Given information
☆ ☆ ☆ ☆ ☆ ☆ ☆

(** [ASPECTS.items()], in the order the literal lists them. *)
Definition ASPECTS : list (Z * aspect_data) :=
  [(0%Z, {| ad_name := "Conjunction"; ad_type := "Hard"; ad_symbol := "☌" |});
   (30%Z, {| ad_name := "Semi-Sextile"; ad_type := "Soft"; ad_symbol := "⚹" |});
   (60%Z, {| ad_name := "Sextile"; ad_type := "Soft"; ad_symbol := "⚹" |});
   (90%Z, {| ad_name := "Square"; ad_type := "Hard"; ad_symbol := "□" |});
   (120%Z, {| ad_name := "Trine"; ad_type := "Soft"; ad_symbol := "△" |});
   (150%Z, {| ad_name := "Quincunx"; ad_type := "Soft"; ad_symbol := "⚻" |});
   (180%Z, {| ad_name := "Opposition"; ad_type := "Hard"; ad_symbol := "☍" |})].

(** One element of the list [calculate_aspects] returns. *)
Record aspect : Type := {
  angle : Z;
  aspect_name : string;
  aspect_type : string;
  symbol : string;
  orb : Q;
  actual_angle_diff : Q;
  chart1_planet : string;
  chart2_planet : string;
  aspect_dimension : string
}.

(** ** Sorting as [list.sort(key=...)] does

    [list.sort] is stable and compares keys with [<] only.  The stable
    insertion sort below puts an element after exactly those elements of
    the sorted rest whose key is strictly smaller, so elements with equal
    keys keep their order. *)

Section SortBy.

Context {A K : Type}.
Variable key : A -> K.
Variable klt : K -> K -> bool.

Fixpoint insert_by (x : A) (l : list A) : list A :=
  match l with
  | [] => [x]
  | y :: l' =>
      if klt (key y) (key x) then y :: insert_by x l' else x :: y :: l'
  end.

☆ ☆ ☆ ☆ ☆ ☆ ☆

Problem to work on
If a line in the entries above contains "string", report it.

Result of this exercise
  aspect_name : string;
  aspect_type : string;
  symbol : string;
  chart1_planet : string;
  chart2_planet : string;
  aspect_dimension : string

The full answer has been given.